• _What is needed_: Each line from the beginning of the entries below through the line that includes "([validate_symbol]), the suspicious-pattern" must be returned exactly as given.
=== Data ===
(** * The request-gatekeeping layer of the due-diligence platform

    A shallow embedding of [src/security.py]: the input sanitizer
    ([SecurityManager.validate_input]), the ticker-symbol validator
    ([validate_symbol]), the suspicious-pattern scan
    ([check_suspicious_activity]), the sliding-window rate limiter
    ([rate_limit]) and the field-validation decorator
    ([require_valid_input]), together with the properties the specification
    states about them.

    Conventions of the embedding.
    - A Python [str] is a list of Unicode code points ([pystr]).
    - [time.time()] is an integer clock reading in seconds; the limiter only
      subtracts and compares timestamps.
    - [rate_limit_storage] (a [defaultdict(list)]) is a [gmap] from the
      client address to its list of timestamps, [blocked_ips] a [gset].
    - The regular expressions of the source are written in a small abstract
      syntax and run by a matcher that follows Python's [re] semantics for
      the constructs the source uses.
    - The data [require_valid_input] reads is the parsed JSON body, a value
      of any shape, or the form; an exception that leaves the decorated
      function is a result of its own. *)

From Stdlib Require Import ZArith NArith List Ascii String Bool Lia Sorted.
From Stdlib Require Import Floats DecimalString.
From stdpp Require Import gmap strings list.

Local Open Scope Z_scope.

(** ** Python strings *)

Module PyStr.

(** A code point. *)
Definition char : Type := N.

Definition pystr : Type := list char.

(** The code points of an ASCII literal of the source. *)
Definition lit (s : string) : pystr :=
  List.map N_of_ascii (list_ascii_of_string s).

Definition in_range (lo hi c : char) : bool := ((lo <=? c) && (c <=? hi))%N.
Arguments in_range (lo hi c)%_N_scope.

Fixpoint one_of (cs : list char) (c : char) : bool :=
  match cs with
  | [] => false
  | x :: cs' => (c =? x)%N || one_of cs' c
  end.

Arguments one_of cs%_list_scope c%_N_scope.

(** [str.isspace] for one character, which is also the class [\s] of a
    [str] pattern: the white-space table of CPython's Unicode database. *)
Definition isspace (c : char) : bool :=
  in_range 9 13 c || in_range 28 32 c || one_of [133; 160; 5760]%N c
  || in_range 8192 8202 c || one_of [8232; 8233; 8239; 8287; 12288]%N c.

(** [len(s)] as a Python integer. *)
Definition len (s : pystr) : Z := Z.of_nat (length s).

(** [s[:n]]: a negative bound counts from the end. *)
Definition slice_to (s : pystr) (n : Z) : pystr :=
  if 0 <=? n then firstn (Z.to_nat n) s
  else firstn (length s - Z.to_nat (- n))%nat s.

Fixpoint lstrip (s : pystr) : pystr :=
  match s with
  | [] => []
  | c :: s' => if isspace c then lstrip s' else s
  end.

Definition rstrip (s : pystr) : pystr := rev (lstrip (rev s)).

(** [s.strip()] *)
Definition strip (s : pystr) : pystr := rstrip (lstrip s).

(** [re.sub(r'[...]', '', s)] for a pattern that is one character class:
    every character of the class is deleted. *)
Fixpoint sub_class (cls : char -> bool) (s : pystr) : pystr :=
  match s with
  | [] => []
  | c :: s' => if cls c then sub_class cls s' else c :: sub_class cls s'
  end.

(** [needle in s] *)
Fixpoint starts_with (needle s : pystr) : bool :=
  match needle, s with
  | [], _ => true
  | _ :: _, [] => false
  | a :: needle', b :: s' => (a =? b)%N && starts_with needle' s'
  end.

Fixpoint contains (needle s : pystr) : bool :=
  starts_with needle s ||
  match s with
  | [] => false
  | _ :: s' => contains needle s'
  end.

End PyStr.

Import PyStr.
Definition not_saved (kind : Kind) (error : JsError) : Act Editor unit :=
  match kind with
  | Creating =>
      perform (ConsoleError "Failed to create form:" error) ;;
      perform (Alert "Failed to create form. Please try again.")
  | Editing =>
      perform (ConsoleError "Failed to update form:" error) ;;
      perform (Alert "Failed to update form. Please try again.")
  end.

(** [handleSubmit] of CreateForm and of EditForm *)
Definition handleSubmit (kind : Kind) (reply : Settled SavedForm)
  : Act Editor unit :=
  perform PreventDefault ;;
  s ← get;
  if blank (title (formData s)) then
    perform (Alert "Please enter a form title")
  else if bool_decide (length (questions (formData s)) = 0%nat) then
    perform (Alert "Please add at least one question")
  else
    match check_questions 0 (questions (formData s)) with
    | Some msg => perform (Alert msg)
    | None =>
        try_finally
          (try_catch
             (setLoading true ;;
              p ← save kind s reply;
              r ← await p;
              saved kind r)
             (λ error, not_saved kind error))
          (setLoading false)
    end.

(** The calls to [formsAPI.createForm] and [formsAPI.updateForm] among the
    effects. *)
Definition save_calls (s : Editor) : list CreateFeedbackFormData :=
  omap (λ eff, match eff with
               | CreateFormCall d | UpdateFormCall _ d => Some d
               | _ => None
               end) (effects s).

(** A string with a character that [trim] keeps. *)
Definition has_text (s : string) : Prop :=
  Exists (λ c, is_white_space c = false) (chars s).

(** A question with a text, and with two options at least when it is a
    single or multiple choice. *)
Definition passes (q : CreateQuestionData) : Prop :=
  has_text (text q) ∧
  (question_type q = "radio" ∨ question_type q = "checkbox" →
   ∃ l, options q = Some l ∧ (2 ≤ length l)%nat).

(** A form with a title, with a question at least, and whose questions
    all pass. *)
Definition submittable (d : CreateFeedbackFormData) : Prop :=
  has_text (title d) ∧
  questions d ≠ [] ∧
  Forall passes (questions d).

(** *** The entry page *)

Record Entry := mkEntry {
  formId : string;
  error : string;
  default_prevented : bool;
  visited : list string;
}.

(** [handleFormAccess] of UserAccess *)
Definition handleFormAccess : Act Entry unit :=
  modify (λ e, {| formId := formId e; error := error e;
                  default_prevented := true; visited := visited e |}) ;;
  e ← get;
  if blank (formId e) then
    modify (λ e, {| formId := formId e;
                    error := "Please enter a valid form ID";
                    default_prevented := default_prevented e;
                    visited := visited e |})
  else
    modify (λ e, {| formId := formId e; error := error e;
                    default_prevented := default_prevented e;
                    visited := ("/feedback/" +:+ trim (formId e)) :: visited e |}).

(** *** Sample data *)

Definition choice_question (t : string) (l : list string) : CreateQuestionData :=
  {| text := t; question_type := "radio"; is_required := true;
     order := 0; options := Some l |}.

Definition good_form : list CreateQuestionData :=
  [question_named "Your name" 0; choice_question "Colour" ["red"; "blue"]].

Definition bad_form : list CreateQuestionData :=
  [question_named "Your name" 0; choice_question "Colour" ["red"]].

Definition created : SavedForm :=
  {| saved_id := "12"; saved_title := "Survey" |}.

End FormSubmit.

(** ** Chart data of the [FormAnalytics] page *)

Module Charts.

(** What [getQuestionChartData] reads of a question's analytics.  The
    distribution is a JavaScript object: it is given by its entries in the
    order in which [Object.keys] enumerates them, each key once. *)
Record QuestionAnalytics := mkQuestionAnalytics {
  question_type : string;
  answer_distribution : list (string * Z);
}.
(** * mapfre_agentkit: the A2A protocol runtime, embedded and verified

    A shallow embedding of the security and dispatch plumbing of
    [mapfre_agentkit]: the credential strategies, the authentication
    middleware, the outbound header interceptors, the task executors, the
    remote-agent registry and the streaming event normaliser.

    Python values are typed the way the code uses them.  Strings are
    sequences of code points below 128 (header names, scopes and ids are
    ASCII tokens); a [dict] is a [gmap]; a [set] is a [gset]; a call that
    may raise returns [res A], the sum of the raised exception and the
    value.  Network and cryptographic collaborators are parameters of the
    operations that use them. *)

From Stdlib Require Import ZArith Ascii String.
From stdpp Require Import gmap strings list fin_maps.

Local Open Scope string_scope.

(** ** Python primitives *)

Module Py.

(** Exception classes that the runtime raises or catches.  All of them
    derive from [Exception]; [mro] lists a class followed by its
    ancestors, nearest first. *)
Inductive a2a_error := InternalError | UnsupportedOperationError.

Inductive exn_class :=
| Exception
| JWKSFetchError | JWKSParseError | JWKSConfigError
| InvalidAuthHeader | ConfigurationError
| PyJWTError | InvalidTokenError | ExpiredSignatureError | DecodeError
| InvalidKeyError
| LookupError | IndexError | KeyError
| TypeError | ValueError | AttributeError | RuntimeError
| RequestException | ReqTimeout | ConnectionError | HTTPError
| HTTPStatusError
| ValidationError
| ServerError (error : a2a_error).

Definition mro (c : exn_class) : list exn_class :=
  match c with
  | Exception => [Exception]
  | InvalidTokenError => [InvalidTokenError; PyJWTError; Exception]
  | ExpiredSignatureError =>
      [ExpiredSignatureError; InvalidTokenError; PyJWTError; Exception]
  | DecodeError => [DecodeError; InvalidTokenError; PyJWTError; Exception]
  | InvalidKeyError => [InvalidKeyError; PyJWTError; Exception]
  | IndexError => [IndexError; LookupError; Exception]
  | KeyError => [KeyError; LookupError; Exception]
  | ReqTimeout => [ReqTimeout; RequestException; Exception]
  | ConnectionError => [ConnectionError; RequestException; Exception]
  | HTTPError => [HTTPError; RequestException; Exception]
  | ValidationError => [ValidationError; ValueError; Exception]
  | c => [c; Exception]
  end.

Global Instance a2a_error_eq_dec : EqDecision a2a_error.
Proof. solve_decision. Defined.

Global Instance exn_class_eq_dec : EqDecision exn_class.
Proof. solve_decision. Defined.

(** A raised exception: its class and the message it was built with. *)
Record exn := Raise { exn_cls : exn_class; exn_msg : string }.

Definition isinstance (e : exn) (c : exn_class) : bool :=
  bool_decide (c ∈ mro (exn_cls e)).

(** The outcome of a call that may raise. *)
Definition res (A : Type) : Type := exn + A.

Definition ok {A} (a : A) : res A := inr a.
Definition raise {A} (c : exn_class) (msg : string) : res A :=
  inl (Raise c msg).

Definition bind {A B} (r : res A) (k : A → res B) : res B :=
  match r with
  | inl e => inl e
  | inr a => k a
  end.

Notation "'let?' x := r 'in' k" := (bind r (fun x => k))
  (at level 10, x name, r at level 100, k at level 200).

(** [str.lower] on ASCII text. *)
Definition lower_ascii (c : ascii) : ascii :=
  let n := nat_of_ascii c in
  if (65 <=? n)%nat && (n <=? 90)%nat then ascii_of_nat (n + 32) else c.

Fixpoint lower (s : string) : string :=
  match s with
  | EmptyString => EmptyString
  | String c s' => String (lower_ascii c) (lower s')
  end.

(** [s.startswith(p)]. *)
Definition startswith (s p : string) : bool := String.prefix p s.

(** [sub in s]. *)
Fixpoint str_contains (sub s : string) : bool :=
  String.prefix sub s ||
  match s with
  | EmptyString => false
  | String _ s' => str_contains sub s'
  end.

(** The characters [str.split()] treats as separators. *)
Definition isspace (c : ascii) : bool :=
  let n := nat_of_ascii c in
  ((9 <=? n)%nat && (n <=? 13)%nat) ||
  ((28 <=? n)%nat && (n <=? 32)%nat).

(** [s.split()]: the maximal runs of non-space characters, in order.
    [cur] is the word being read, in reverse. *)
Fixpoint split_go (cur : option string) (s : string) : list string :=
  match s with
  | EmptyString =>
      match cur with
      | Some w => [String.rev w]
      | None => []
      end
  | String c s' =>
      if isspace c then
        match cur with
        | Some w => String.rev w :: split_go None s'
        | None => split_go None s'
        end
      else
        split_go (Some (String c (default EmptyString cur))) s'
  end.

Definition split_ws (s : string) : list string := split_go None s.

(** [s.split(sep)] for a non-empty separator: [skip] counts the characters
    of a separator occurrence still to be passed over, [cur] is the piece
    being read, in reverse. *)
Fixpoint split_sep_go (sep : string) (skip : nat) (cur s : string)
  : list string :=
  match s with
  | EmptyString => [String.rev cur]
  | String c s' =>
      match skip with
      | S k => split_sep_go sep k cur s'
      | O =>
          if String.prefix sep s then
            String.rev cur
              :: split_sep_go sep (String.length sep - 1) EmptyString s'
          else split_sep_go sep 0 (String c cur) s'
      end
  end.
===
• _Expected answer_:
(** * The request-gatekeeping layer of the due-diligence platform

    A shallow embedding of [src/security.py]: the input sanitizer
    ([SecurityManager.validate_input]), the ticker-symbol validator
    ([validate_symbol]), the suspicious-pattern scan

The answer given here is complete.